Do not fight for custody of your children. Better they see you one weekend a month than in a casket.

Do not fly in airplanes.

Do not forget that you are destined for death, that your family carries doom like a fat bird around its neck, that it is something you will never be rid of.

Do not forget to set the alarm when you leave the house, when you go to sleep at night.

Do not fuck around.

Do not get divorced.

Do not get in fights, in bars or otherwise.

Do not get married.

Do not go looking for trouble.

Do not go outside at night or during the day.

Do not go skinny dipping in dark ponds with anyone.

Do not hire a private detective. They may find what you are looking for, but they will also find out about you.

Do not hitchhike or pick up hitchhikers.

Do not have acquaintances.

Do not have friends.

Do not hope too much.

Do not leave trails of breadcrumbs showing which way you have gone.

Do not leave your phone number written in match books or on cocktail napkins.

Do not linger outside of buildings. Do not smoke or wait for busses or cabs.

Do not look back when you should be running away.

Do not love a man with a temper.

Do not love men at all, or women either.

Do not make enemies, if you can help it.

Do not meet strange men or women you find on the internet in coffee shops or bars or motels.

Do not play with fire.

Do not pray for salvation, for protection, for deliverance.

Do not push your luck.

Do not put your trust in security guards, in the police arriving on time.

Do not raise your voice in anger.

Do not sleep, for as long as you can avoid it.

Do not smoke marijuana, as you are paranoid enough already.

Do not take any drugs at all.

Do not take shortcuts.

Do not take the same way home twice.

Do not telegraph your punches.

Do not telephone home and say you’ll be out all night.

Do not think that not doing any of these things will be enough to save you.

Evidence as symbol of a crime committed, of a deed done.

Evidence, locked away in locked cabinets inside locked rooms.

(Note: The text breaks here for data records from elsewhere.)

(** Everything a returning [Conv2D.build] call has gone through. *)
Lemma conv_build_inv (dims : list Z) (l : Conv2D.t Conv) (g : stream)
      (w' : world (Conv2D.t Conv)) :
  Conv2D.build TorchConv2D dims (World l g) = (Returns tt, w') ->
  exists k0 k1 conv g',
    (2 <= length dims)%nat
    /\ nth_error (Conv2D.kernel_size l) 0 = Some k0
    /\ nth_error (Conv2D.kernel_size l) 1 = Some k1
    /\ Conv2D.stride l <> 0%Z
    /\ TorchConv2D (conv_channels dims) (Conv2D.filters l)
         (Conv2D.kernel_size l) (Conv2D.stride l) g = (Ok conv, g')
    /\ w' = World
              (Conv2D.Obj (Some (conv_dims dims)) (Conv2D.init l)
                 (Conv2D.filters l) (Conv2D.kernel_size l) (Conv2D.stride l)
                 (Some [PyInt (Conv2D.filters l);
                        PyFloat (inject_Z (nth 1 (conv_dims dims) 0%Z - k0)
                                 / inject_Z (Conv2D.stride l) + 1)%Q;
                        PyFloat (inject_Z (nth 2 (conv_dims dims) 0%Z - k1)
                                 / inject_Z (Conv2D.stride l) + 1)%Q])
                 (Some conv))
              g'.
Proof.
  unfold Conv2D.build, Conv2D.out_size, true_div, index.
  cbv [xbind xret xraise call attr setattr with_rng self rng].
  fold (conv_dims dims). fold (conv_channels dims).
  intros H.
  destruct (Nat.leb_spec 2 (length dims)) as [Hlen | Hlen];
    conv_fields_in H; [| discriminate].
  destruct (nth_error (Conv2D.kernel_size l) 0) as [k0 |];
    conv_fields_in H; [| discriminate].
  destruct (Conv2D.stride l =? 0)%Z eqn:Es;
    conv_fields_in H; [discriminate |].
  destruct (nth_error (Conv2D.kernel_size l) 1) as [k1 |];
    conv_fields_in H; [| discriminate].
  rewrite Es in H. conv_fields_in H.
  destruct (TorchConv2D _ _ _ _ g) as [[conv | e] g'] eqn:Ec;
    conv_fields_in H; [| discriminate].
  apply Z.eqb_neq in Es.
  injection H as <-.
  exists k0, k1, conv, g'. repeat split; try assumption; reflexivity.
Qed.

Lemma conv_build_returns (dims : list Z) (l : Conv2D.t Conv) (g g' : stream)
      (k0 k1 : Z) (conv : Conv) :
  (2 <= length dims)%nat ->
  nth_error (Conv2D.kernel_size l) 0 = Some k0 ->
  nth_error (Conv2D.kernel_size l) 1 = Some k1 ->
  Conv2D.stride l <> 0%Z ->
  TorchConv2D (conv_channels dims) (Conv2D.filters l)
    (Conv2D.kernel_size l) (Conv2D.stride l) g = (Ok conv, g') ->
  Conv2D.build TorchConv2D dims (World l g)
  = (Returns tt,
     World
       (Conv2D.Obj (Some (conv_dims dims)) (Conv2D.init l)
          (Conv2D.filters l) (Conv2D.kernel_size l) (Conv2D.stride l)
          (Some [PyInt (Conv2D.filters l);
                 PyFloat (inject_Z (nth 1 (conv_dims dims) 0%Z - k0)
                          / inject_Z (Conv2D.stride l) + 1)%Q;
                 PyFloat (inject_Z (nth 2 (conv_dims dims) 0%Z - k1)
                          / inject_Z (Conv2D.stride l) + 1)%Q])
          (Some conv))
       g').
Proof.
  intros Hlen Hk0 Hk1 Hs Hc.
  unfold Conv2D.build, Conv2D.out_size, true_div, index.
  cbv [xbind xret xraise call attr setattr with_rng self rng].
  fold (conv_dims dims). fold (conv_channels dims).
  destruct (Nat.leb_spec 2 (length dims)) as [_ | Hlt]; [| lia].
  conv_fields. rewrite Hk0. conv_fields.
  apply Z.eqb_neq in Hs. rewrite Hs.
  conv_fields. rewrite Hk1. conv_fields. rewrite Hs. conv_fields.
  rewrite Hc. reflexivity.
Qed.

End ConvFacts.
(** C4. In the list 1 2 3, erasing the last element returns a cursor that
    is not [end()] and addresses 1, the first element; and erasing the range
    from the second element to [end()] has no defined result: its third
    call of [erase] removes 1, which is outside the range, and its fourth
    erases in the drained node. *)
Theorem erase_returns_wrong_cursor :
  (exists it s,
     (let* b := begin in let* p := std_next 2 b in erase p) three = Some (it, s) /\
     iterator_eqb it end_ = false /\
     eval (deref it) s = Some 1 /\
     eval (to_list 3) s = Some [1; 2]) /\
  (exists first,
     eval (let* b := begin in std_next 1 b) three = Some first /\
     eval (deref first) three = Some 2 /\
     (exists s3, exec (erase_range 3 first end_) three = None /\
                 exec (let* it1 := erase first in
                       let* it2 := erase it1 in
                       erase it2) three = Some s3 /\
                 eval size s3 = Some 0) /\
     forall fuel, erase_range fuel first end_ three = None).
Proof.
  split.
  - eexists _, _. split; [vm_compute; reflexivity|]. repeat split.
  - eexists. split; [vm_compute; reflexivity|].
    split; [reflexivity|].
    split; [eexists; split; [reflexivity|split; vm_compute; reflexivity]|].
    intros [|[|[|[|fuel]]]]; [vm_compute; reflexivity..|].
    cbn [erase_range iterator_eqb current_node current_pos end_ ptr_eqb andb negb].
    erewrite bind_Some by (vm_compute; reflexivity).
    cbn [erase_range iterator_eqb current_node current_pos end_ ptr_eqb andb negb].
    erewrite bind_Some by (vm_compute; reflexivity).
    cbn [erase_range iterator_eqb current_node current_pos end_ ptr_eqb andb negb].
    erewrite bind_Some by (vm_compute; reflexivity).
    cbn [erase_range iterator_eqb current_node current_pos end_ ptr_eqb andb negb].
    unfold bind.
    erewrite erase_in_drained_node; [reflexivity|reflexivity|reflexivity|reflexivity].
Qed.

(** C5. The container built from 1 2 3 yields 1 2 3 front to back, but its
    reverse traversal has no defined result: dereferencing [rbegin()]
    decrements [end()], whose node pointer is null. *)
Theorem reverse_traversal_undefined :
  ctor_range 10 [1; 2; 3] = Some three /\
  eval (to_list 3) three = Some [1; 2; 3] /\
  forall fuel, to_list_reverse fuel three = None.
Proof.
  split; [reflexivity|]. split; [reflexivity|].
  intros fuel. now apply to_list_reverse_undefined.
Qed.

(** C3, as the specification words it, fails on a full node of capacity 5
    at offset 0: the two nodes then hold 3 and 3 elements, not 2 and 4. *)
Lemma split_as_specified_counterexample :
  ~ split_as_specified 5 full5 0%nat [1; 2; 3; 4; 5] 0 0.
Proof.
  intros (it & s1 & lo & b & hi & ls & hs & He & Hlo & Hnx & Hhi & Hls & Hhs & _ & Hsz).
  vm_compute in He. injection He as <- <-.
  vm_compute in Hlo. injection Hlo as <-.
  vm_compute in Hnx. injection Hnx as <-.
  vm_compute in Hhi. injection Hhi as <-.
  vm_compute in Hls. injection Hls as <-.
  vm_compute in Hhs. injection Hhs as <-.
  vm_compute in Hsz. destruct Hsz as [[H _]|[H _]]; discriminate.
Qed.

(** The split of the full node 1 2 3 4 by the insertion of 9 at offset 1. *)
Lemma emplace_full_node_splits_witness :
  exists s1 lo hi,
    emplace 4 (mk_iterator (Some 0%nat) 1) 9 full4 =
      Some (mk_iterator (Some 0%nat) 1, s1) /\
    cell (heap s1) 0 = Some lo /\
    cell (heap s1) 1 = Some hi /\
    Node.elements lo = Some [1; 9; 2] /\
    Node.elements hi = Some [3; 4].
Proof.
  destruct (emplace_full_node_splits 4 full4 0%nat
              (Node.mk 4 None None [obj 1; obj 2; obj 3; obj 4]) [1; 2; 3; 4] 1 9)
    as (s1 & it & lo & hi & ls & hs & He & _ & Hlo & Hhi & _ & _ & _ & Hls & Hhs & _ & _
        & Hcat & Hlow & _).
  - split; [lia | reflexivity].
  - reflexivity.
  - reflexivity.
  - reflexivity.
  - reflexivity.
  - lia.
  - intros q Hq. discriminate Hq.
  - destruct (Hlow ltac:(reflexivity)) as (_ & _ & Ehs & Eit).
    cbn in Ehs. subst hs it.
    change (ls ++ [3; 4] = [1; 9; 2] ++ [3; 4]) in Hcat.
    apply app_inv_tail in Hcat. subst ls.
    exists s1, lo, hi. repeat split; assumption.
Defined.

(** Erasing 3 in the nodes [1 2] [3], and erasing 1 in the single node [1]. *)
Lemma erase_sole_element_witness :
  (exists s1,
     erase (mk_iterator (Some 1%nat) 0) two_nodes = Some (end_, s1) /\
     cell (heap s1) 1 = None /\
     tail s1 = Some 0%nat /\
     (Node.next <$> cell (heap s1) 0) = Some None) /\
  (exists s1,
     erase (mk_iterator (Some 0%nat) 0) single = Some (mk_iterator (Some 0%nat) 0, s1) /\
     eval size s1 = Some 0 /\
     is_Some (cell (heap s1) 0)).
Proof.
  split.
  - destruct (erase_sole_element two_nodes 1%nat
                (Node.mk 1 None (Some 0%nat) [obj 3; raw]) 3 [raw])
      as (it & s1 & He & _ & Hnon & _).
    + reflexivity.
    + reflexivity.
    + reflexivity.
    + intros p [= <-]. split; [lia | eexists; reflexivity].
    + intros q [=].
    + intros p _. discriminate.
    + destruct (Hnon ltac:(discriminate)) as (-> & Hgone & Hprev & _ & _ & Htl).
      exists s1. split; [exact He|]. split; [exact Hgone|]. split; [exact Htl|].
      rewrite (Hprev 0%nat (Node.mk 2 (Some 1%nat) None [obj 1; obj 2]) eq_refl eq_refl).
      reflexivity.
  - destruct (erase_sole_element single 0%nat
                (Node.mk 1 None None (obj 1 :: replicate 9 raw)) 1 (replicate 9 raw))
      as (it & s1 & He & _ & _ & Hhead).
    + reflexivity.
    + reflexivity.
    + reflexivity.
    + intros p [=].
    + intros q [=].
    + intros p [=].
    + destruct (Hhead eq_refl eq_refl eq_refl) as (-> & Hc & _ & _ & Hsz & _).
      exists s1. split; [exact He|]. split; [unfold eval, size, get_size; cbn; now rewrite Hsz|].
      rewrite Hc. eexists; reflexivity.
Defined.

(** The nodes [1 2] [3] and the nodes [1] [2 3] are equal containers. *)
Lemma operator_eq_spec_witness :
  operator_eq 3 two_nodes two_nodes_front = Some true /\
  operator_ne 3 two_nodes two_nodes_front = Some false.
Proof.
  destruct (operator_eq_spec 2 two_nodes two_nodes_front [[1; 2]; [3]] [[1]; [2; 3]] 3)
    as (r & _ & _ & Heq & Hiff & Hne).
  - exists [0; 1]%nat.
    split; [now apply (bool_decide_unpack (NoDup _))|].
    repeat split; try reflexivity; try discriminate.
  - exists [1; 0]%nat.
    split; [now apply (bool_decide_unpack (NoDup _))|].
    repeat split; try reflexivity; try discriminate.
  - cbn. lia.
  - cbn. lia.
  - assert (r = true) as -> by (apply Hiff; split; reflexivity).
    split; assumption.
Defined.


(** Popping from the container just constructed. *)
Lemma pop_on_empty_is_noop_witness :
  pop_back (ctor (T := Z)) = Some (tt, ctor) /\ pop_front (ctor (T := Z)) = Some (tt, ctor).
Proof. apply (pop_on_empty_is_noop ctor). reflexivity. Defined.

(** * Further properties

    The other members, and the members above at every position: each
    property is about containers that satisfy the representation invariant,
    unless it says otherwise. *)

(** ** Appending, construction from a sequence or a count *)

Section Appending.
Context {T : Type}.
Variable NodeMaxSize : size_t.
Implicit Types (h : list (option (Node.t T))) (nd : Node.t T) (a b : ptr)
         (s : unrolled_list T) (ps qs : list ptr) (xss yss : list (list T)).

Lemma wf_size s xss :
  wf NodeMaxSize s xss ->
  size_ s = Z.of_nat (length (concat xss)) /\ size_ s < 2 ^ SIZE_WIDTH.
Proof. intros (_ & _ & _ & _ & _ & H1 & H2). now split. Qed.

(** The last node of a well-formed chain that is not empty. *)
Lemma wf_last_node s xss (x : T) (xs : list T) :
  wf NodeMaxSize s xss ->
  concat xss = xs ++ [x] ->
  exists a nd ys,
    tail s = Some a /\ cell (heap s) a = Some nd /\ Node.next nd = None /\
    node_holds NodeMaxSize nd (ys ++ [x]) /\
    Z.of_nat (length ys) + 1 < 2 ^ SIZE_WIDTH.
Proof.
  intros (ps & _ & Hc & _ & Htl & Hsz & Hb) Hcat.
  pose proof (chain_length _ _ _ _ _ _ Hc) as Hl.
  destruct xss as [|zs xss0 _] using rev_ind.
  { cbn in Hcat. destruct xs; discriminate. }
  destruct ps as [|a ps0 _] using rev_ind;
    [rewrite length_app in Hl; cbn in Hl; lia|].
  rewrite !length_app in Hl. cbn in Hl.
  apply (chain_app NodeMaxSize _ ps0 None [a] None xss0 [zs] ltac:(lia)) in Hc as [_ Hc].
  apply chain_single_inv in Hc as (nd & Ha & _ & Hnx & Hh & Hne).
  rewrite concat_app in Hcat. cbn in Hcat. rewrite app_nil_r in Hcat.
  destruct zs as [|z zs0 _] using rev_ind; [congruence|].
  rewrite app_assoc in Hcat. apply app_inj_tail in Hcat as [_ ->].
  exists a, nd, zs0. rewrite last_snoc in Htl.
  repeat (split; [assumption|]).
  rewrite Hsz in Hb. rewrite concat_app in Hb. cbn [concat] in Hb.
  rewrite app_nil_r, !length_app in Hb. cbn [length] in Hb. lia.
Qed.
(** * stemtools: the resampling, ROI and strain-mapping core, embedded in Rocq

    The numeric code of [stemtools/nbed/nbed_strain.py] and
    [stemtools/eels/eels_tools.py] is translated function by function.

    - A [float64] value is an exact rational of [Qc]; statements that the
      documentation makes "within floating tolerance" are stated and proved as
      exact equalities of this idealised arithmetic.  [Qc] has no NaN and no
      infinity: a division by zero is [0].
    - A Python [int] is a [Z].
    - A one-dimensional array is a [list Qc], a two-dimensional one a list of
      rows; an element is read with stdpp's lookup [!!] and written with
      insert [<[ _ := _ ]>].
    - A Python exception is [None] of [option]; the option monad of stdpp
      threads it through the loops.
    - Functions of scipy, pywt and of the sibling modules of the package
      ([image_utils], [sobel_canny], [gauss_utils]) are [Variable]s of the
      section that uses them. *)

From Stdlib Require Import ZArith QArith Qcanon Lia String Sorted.
From stdpp Require Import base option list.

Open Scope Qc_scope.

(** ** Numbers *)

(** The [float64] value of a Python [int]. *)
Definition z2q (z : Z) : Qc := Q2Qc (inject_Z z).

(** ** Python and numpy primitives *)

Module Py.

(** [data[i]]: a negative index counts from the end, an index out of range
    raises [IndexError]. *)
Definition get {A} (l : list A) (i : Z) : option A :=
  if (0 <=? i)%Z then l !! Z.to_nat i
  else if (0 <=? Z.of_nat (length l) + i)%Z
       then l !! Z.to_nat (Z.of_nat (length l) + i)
       else None.

(** [range(N)]. *)
Definition range (N : Z) : list Z := Z.of_nat <$> seq 0 (Z.to_nat N).

(** [for i in idx: s = body(s, i)], stopping at the first exception. *)
Fixpoint for_each {S I} (body : S → I → option S) (idx : list I) (s : S)
  : option S :=
  match idx with
  | [] => Some s
  | i :: idx' => s' ← body s i; for_each body idx' s'
  end.

End Py.

(** A two-dimensional array, as the list of its rows. *)
Abbreviation image := (list (list Qc)).

Module Np.

(** [np.sum] of a one-dimensional array. *)
Definition sum (l : list Qc) : Qc := foldr Qcplus 0 l.

(** [np.sum] of a two-dimensional array. *)
Definition sum2 (a : image) : Qc := sum (sum <$> a).
(** * pyEditorJS: rendering of Editor.js blocks to HTML

    A shallow embedding of [pyeditorjs/blocks.py].  Every block class of the
    source is a module below, with its properties and its [html] method under
    the source's names.  JSON data are values of [value]; a Python exception
    is the [Raise] case of [result]. *)

From Stdlib Require Import ZArith String Ascii List Bool Lia.
From Stdlib Require Import Floats.SpecFloat.
From stdpp Require Import base option list gmap strings pretty.

Open Scope string_scope.
Open Scope Z_scope.

(** ** Strings *)

(** The source's HTML templates are full of double quotes.  Here a template is
    written with the apostrophe in their place (the templates of the source
    hold no apostrophe) and [tpl] puts the double quotes back. *)
Definition dquote : ascii := "034"%char.
Definition squote : ascii := "039"%char.

Fixpoint tpl (s : string) : string :=
  match s with
  | EmptyString => EmptyString
  | String c s' => String (if Ascii.eqb c squote then dquote else c) (tpl s')
  end.

(** [s.startswith(p)] *)
Definition startswith (s p : string) : bool := String.prefix p s.

(** [s.endswith(p)] *)
Definition endswith (s p : string) : bool :=
  (String.length p <=? String.length s)%nat
  && String.eqb (substring (String.length s - String.length p) (String.length p) s) p.

(** [p in s] *)
Fixpoint contains (p s : string) : bool :=
  String.prefix p s
  || match s with
     | EmptyString => false
     | String _ s' => contains p s'
     end.

(** [s[:-n]] for a positive [n] *)
Definition drop_last (n : nat) (s : string) : string :=
  substring 0 (String.length s - n) s.

(** [s.replace(old, new)] for a non-empty [old]: the occurrences of [old] are
    replaced from left to right, without overlap.  [skip] counts the
    characters of an occurrence that are still to be dropped. *)
Fixpoint replace_go (old new : string) (skip : nat) (s : string) : string :=
  match s with
  | EmptyString => EmptyString
  | String c s' =>
      match skip with
      | S k => replace_go old new k s'
      | O =>
          if String.prefix old s
          then new +:+ replace_go old new (String.length old - 1) s'
          else String c (replace_go old new 0 s')
      end
  end.

Definition replace (old new s : string) : string := replace_go old new 0 s.

(** ["sep".join(parts)] *)
Definition join (sep : string) (parts : list string) : string :=
  String.concat sep parts.

Definition newline : string := String "010"%char EmptyString.

(** ** JSON values as Python objects *)

#[warnings="-register-all"]
Inductive value :=
| VNone
| VBool (b : bool)
| VInt (n : Z)
| VFloat (f : spec_float)
| VStr (s : string)
| VList (l : list value)
| VDict (m : gmap string value).

Abbreviation dict := (gmap string value).

(** ** Exceptions *)

Inductive exn :=
| EditorJsParseError (msg : string)
| KeyError (key : string)
| AttributeError
| TypeError
| NotImplementedError.

Inductive result (A : Type) :=
| Ok (a : A)
| Raise (e : exn).
Arguments Ok {A} a.
Arguments Raise {A} e.

#[global] Instance result_ret : MRet result := fun _ a => Ok a.
#[global] Instance result_bind : MBind result := fun _ _ f m =>
  match m with
  | Ok a => f a
  | Raise e => Raise e
  end.
#[global] Instance result_fmap : FMap result := fun _ _ f m =>
  match m with
  | Ok a => Ok (f a)
  | Raise e => Raise e
  end.

(** ** What the model takes from outside the repository

    [bleach.clean] is the HTML sanitizer of the bleach library.  [py_repr] is
    [str()] of a float, a list or a dict.  [str_chars] are the characters
    that iterating a str yields and [dict_keys] the keys that iterating a dict
    yields, in insertion order, which a [gmap] does not record. *)
Class PyRuntime := {
  bleach_clean : list string -> list string -> string -> string;
  py_repr : value -> string;
  str_chars : string -> list string;
  dict_keys : dict -> list string
}.

Section Python.
Context `{PyRuntime}.

(** [str(v)], as an f-string formats [{v}] *)
Definition py_str (v : value) : string :=
  match v with
  | VStr s => s
  | VNone => "None"
  | VBool true => "True"
  | VBool false => "False"
  | VInt n => pretty n
  | _ => py_repr v
  end.

(** [bool(v)] *)
Definition truthy (v : value) : bool :=
  match v with
  | VNone => false
  | VBool b => b
  | VInt n => negb (n =? 0)
  | VFloat (S754_zero _) => false
  | VFloat _ => true
  | VStr s => negb (String.eqb s "")
  | VList l => match l with [] => false | _ => true end
  | VDict m => negb (bool_decide (m = ∅))
  end.

(** [v == s] for a str literal [s] *)
Definition py_eq_str (v : value) (s : string) : bool :=
  match v with
  | VStr s' => String.eqb s' s
  | _ => false
  end.

(** [isinstance(v, int)], with the integer: bool is a subclass of int. *)
Definition as_int (v : value) : option Z :=
  match v with
  | VInt n => Some n
  | VBool b => Some (if b then 1 else 0)
  | _ => None
  end.

(** [o.get(k, default)]: only a dict has the method. *)
Definition py_get (o : value) (k : string) (dflt : value) : result value :=
  match o with
  | VDict m => Ok (default dflt (m !! k))
  | _ => Raise AttributeError
  end.

(** [o[k]] for a str key [k] *)
Definition py_getitem (o : value) (k : string) : result value :=
  match o with
  | VDict m =>
      match m !! k with
      | Some v => Ok v
      | None => Raise (KeyError k)
      end
  | _ => Raise TypeError
  end.

(** [for item in o] *)
Definition py_iter (o : value) : result (list value) :=
  match o with
  | VList l => Ok l
  | VStr s => Ok (VStr <$> str_chars s)
  | VDict m => Ok (VStr <$> dict_keys m)
  | _ => Raise TypeError
  end.

(** ** The two sanitizers *)

(** The [tags] and [attributes] that [_sanitize] passes to [bleach.clean] *)
Definition _sanitize_tags : list string :=
  ["b"; "i"; "u"; "a"; "mark"; "code"; "s"; "del"; "br"; "span"].

Definition _sanitize_attributes : list string :=
  ["class"; "data-placeholder"; "href"; "data-title"; "data-text"].

(** [bleach.clean] raises [TypeError] on anything but a str. *)
Definition _sanitize (html : value) : result string :=
  match html with
  | VStr s => Ok (bleach_clean _sanitize_tags _sanitize_attributes s)
  | _ => Raise TypeError
  end.

Definition _clean (html : value) : result string :=
  match html with
  | VStr s => Ok (bleach_clean [] [] (replace "<br>" newline s))
  | _ => Raise AttributeError
  end.

(** The expression [_sanitize(x) if sanitize else x] of the [html] methods *)
Definition sanitize_if (sanitize : bool) (x : value) : result value :=
  if sanitize then VStr <$> _sanitize x else Ok x.

(** The statement [if caption.endswith('<br>'): caption = caption[:-4]]:
    only a str has the method [endswith]. *)
Definition strip_br (caption : string) : string :=
  if endswith caption "<br>" then drop_last 4 caption else caption.

Definition strip_caption (caption : value) : result string :=
  match caption with
  | VStr s => Ok (strip_br s)
  | _ => Raise AttributeError
  end.
End Python.

(** ** The generic block *)

Module EditorJsBlock.
(** [_data] is the raw JSON data of the entire block. *)
Record t := { _data : dict }.

Definition id (self : t) : value := default VNone (_data self !! "id").

Definition type (self : t) : value := default VNone (_data self !! "type").

Definition data (self : t) : value := default (VDict ∅) (_data self !! "data").

Definition tunes (self : t) : value := default (VDict ∅) (_data self !! "tunes").

Definition html (self : t) (sanitize : bool) : result string :=
  Raise NotImplementedError.
End EditorJsBlock.
(** C10 as stated fails for a history without a close: every close of
    it breaks even, there being none, and [wins = trades_closed], but the
    win rate of the returned document is 0 and not 1. *)
Lemma C10_counterexample :
  let pf :=
    PnlAnalytics.doc_portfolio
      (PnlAnalytics.compute_pnl Samples.quiet [Samples.buy1] []) in
  Forall (fun pnl => pnl == 0)
    (PnlAnalytics.close_pnls [] PnlAnalytics.loop_init [Samples.buy1])
  /\ PnlAnalytics.wins pf = PnlAnalytics.trades_closed pf
  /\ PnlAnalytics.win_rate pf == 0
  /\ ~ PnlAnalytics.win_rate pf == 1.
Proof.
  cbv zeta. split; [constructor|].
  split; [vm_compute; reflexivity|].
  split; [vm_compute; reflexivity|].
  vm_compute. discriminate.
Qed.

(** The round trip of the design: buy 0.001 at 50000, sell at 51000. *)
Example round_trip_document :
  let pf :=
    PnlAnalytics.doc_portfolio
      (PnlAnalytics.compute_pnl Samples.quiet
         [Samples.buy1; Samples.sell1] []) in
  PnlAnalytics.realized_pnl_usd pf == 1
  /\ PnlAnalytics.trades_closed pf = 1%Z
  /\ PnlAnalytics.wins pf = 1%Z
  /\ PnlAnalytics.win_rate pf == 1
  /\ PnlAnalytics.max_drawdown_usd pf == 0.
Proof. vm_compute. repeat split. Qed.

(** ** PnL analytics: what the document depends on *)

(** C8, as amended.  The [portfolio], [pairs] and [equity_curve_realized]
    fields of the document are functions of the trade list and the mark
    map alone: two calls on unchanged inputs return them equal, whenever
    the calls are made.  The [ts] field is the clock's second at the time
    of the call. *)
Theorem C8_document_is_determined_up_to_timestamp :
  forall (w1 w2 : World) (trades : list PnlAnalytics.Trade)
         (marks : Py.dict Q),
    let d1 := PnlAnalytics.compute_pnl w1 trades marks in
    let d2 := PnlAnalytics.compute_pnl w2 trades marks in
    PnlAnalytics.doc_portfolio d1 = PnlAnalytics.doc_portfolio d2
    /\ PnlAnalytics.doc_pairs d1 = PnlAnalytics.doc_pairs d2
    /\ PnlAnalytics.doc_equity_curve_realized d1
       = PnlAnalytics.doc_equity_curve_realized d2
    /\ PnlAnalytics.doc_ts d1 = clock_now w1
    /\ PnlAnalytics.doc_ts d2 = clock_now w2.
Proof.
  intros w1 w2 trades marks. cbv zeta. unfold PnlAnalytics.compute_pnl.
  destruct (fold_left (PnlAnalytics.unrealized_step marks) _ _) as [pp pf].
  repeat split.
Qed.

(** C8 as stated fails: the same history and marks computed a minute
    apart give documents that differ in their [ts] field. *)
Lemma C8_counterexample :
  PnlAnalytics.doc_ts
    (PnlAnalytics.compute_pnl Samples.quiet [Samples.buy1; Samples.sell1] [])
  = 1704067200%Z
  /\ PnlAnalytics.doc_ts
       (PnlAnalytics.compute_pnl Samples.later
          [Samples.buy1; Samples.sell1] [])
     = 1704067260%Z
  /\ PnlAnalytics.compute_pnl Samples.quiet [Samples.buy1; Samples.sell1] []
     <> PnlAnalytics.compute_pnl Samples.later
          [Samples.buy1; Samples.sell1] [].
Proof.
  split; [reflexivity|]. split; [reflexivity|].
  intro E. apply (f_equal PnlAnalytics.doc_ts) in E.
  vm_compute in E. discriminate E.
Qed.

Evidence, not harmless, even behind all those locks and doors.

Ex-wives, as likely suspects.

Eye, as in, keep an eye out. As in, keep your eyes peeled.

Eye, as point of entry, as wound.

Eyewitnesses, reliable enough for the courts, but not for me. They never tell me what I need to know.

F, tattooed on my left bicep, the first initial of a father lost.

Family, as in mother and father and brother and sister and me.

Family, as something broken and lost.

Family, as something destroyed by external forces deadly as tornados, destructive as wildfires.